# Deaf or Selective Hearing?



## wanderlust (Nov 18, 2008)

Hmm, I can't offer any advice, but I hope all works out well.


----------



## RusticWildFire (Jul 6, 2008)

*hugs* I haven't experienced any of this so I don't have any advice. I just wanted to give you a hug and my support. I hope everything works out for you.


----------



## G and K's Mom (Jan 11, 2008)

I'm not a mom, but wanted to offer support.

Does your GP have any other ideas? Where the people testing used to dealing with such a young child? I think I'd be asking to have him sent to a specialist. What happens if you sneak up behind him and make a loud noise? Does he hear it? 

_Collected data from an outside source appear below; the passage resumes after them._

(** ** Configuration *)

Lemma conf_lines port targets : fmt_d port = Ret th_port → conf_text port targets = Ret (py_join "" (map (conf_line th_port) targets)).
Proof.
  intros Hp. unfold conf_text. rewrite Hp.
  assert (results (map (λ t, Ret th_port ≫= λ p, Ret (conf_line p t)) targets) = Ret (map (conf_line th_port) targets)) as ->; [|done].
  induction targets as [|t l IH]; [done|]. cbn [map results]. by rewrite IH.
Qed.

Lemma persistence_configured nqn targets x v : targeted nqn targets x →
  does configure_persistence x v (λ r v' x', r = Ret () ∧ x' = x ∧ v' = set_conf (Some (py_join "" (map (conf_line th_port) targets))) v).
Proof.
  intros [_ Hp Ht _]. unfold configure_persistence, tl_do, tl_call. does_run. does_call th_makedirs. intros ? ? [-> [a ->]]. does_run. unfold id.
  rewrite Ht, (conf_lines (nt_target_port x)) by done.
  does_run. unfold write_file, tl_do, tl_call. does_run. does_call th_conf_write. intros ? ? [[b ->] ->]. does_run.
  set (v1 := set_conf _ v). apply (triple_mono _ _ _ _ _ (λ r v' x', returned r ∧ v' = v1 ∧ x' = x)).
  2: { intros r ? ? ([c ->] & -> & ->). cbv beta iota. destruct c; cbn [negb]; by does_run. }
  generalize ["nvme-connect"; "nvmf-autoconnect"]%string as services. intros services.
  induction services as [|n l IH]; cbn [enable_first]; [does_run; split_and!; [by eexists|done..]|]. does_run.
  assert (∀ b : bool, does (if b then mret true else enable_first l) x v1 (λ r v' x', returned r ∧ v' = v1 ∧ x' = x)) as Hb.
  { intros []; [|exact IH]. does_run. split_and!; [by eexists|done..]. }
  unfold tl_do, tl_call. does_run. does_call th_harmless; [by apply (bool_decide_eq_true_1 _)|]. intros [a1|e] ? ->; does_run; [|unfold any_exn; does_run; apply (Hb false)].
  does_call th_harmless; [by apply (bool_decide_eq_true_1 _)|]. intros [a2|e] ? ->; does_run; [|unfold any_exn; does_run; apply (Hb false)].
  destruct (truthy a2); does_run; [split_and!; [by eexists|done..]|exact IH].
Qed.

Hubby and I have a client that can't hear *herself* talk, she can hear others talk to her but something isn't connected right in her ears. It causes her to have a speach problem. I can't imagine how her parents taught her to talk....????

Good luck, it must be such a worry.


----------



## farmpony84 (Apr 21, 2008)

More then likley he was tested by a pediatrician.

I have a feeling it his speech is off there is probably "some" issue. Whether it's deafness or not I'm not sure. I would have him retested for your own sanity. I think you are right that he can hear some because you would have noticed 100% deafness. 

I would see if you can get a prescription to take him to a specialist to see exactly what the issue is. Has he had ear infections? It's great that you caught it this early whatever the problem because you have time to figure out how to deal w/ it before he starts kindergarten...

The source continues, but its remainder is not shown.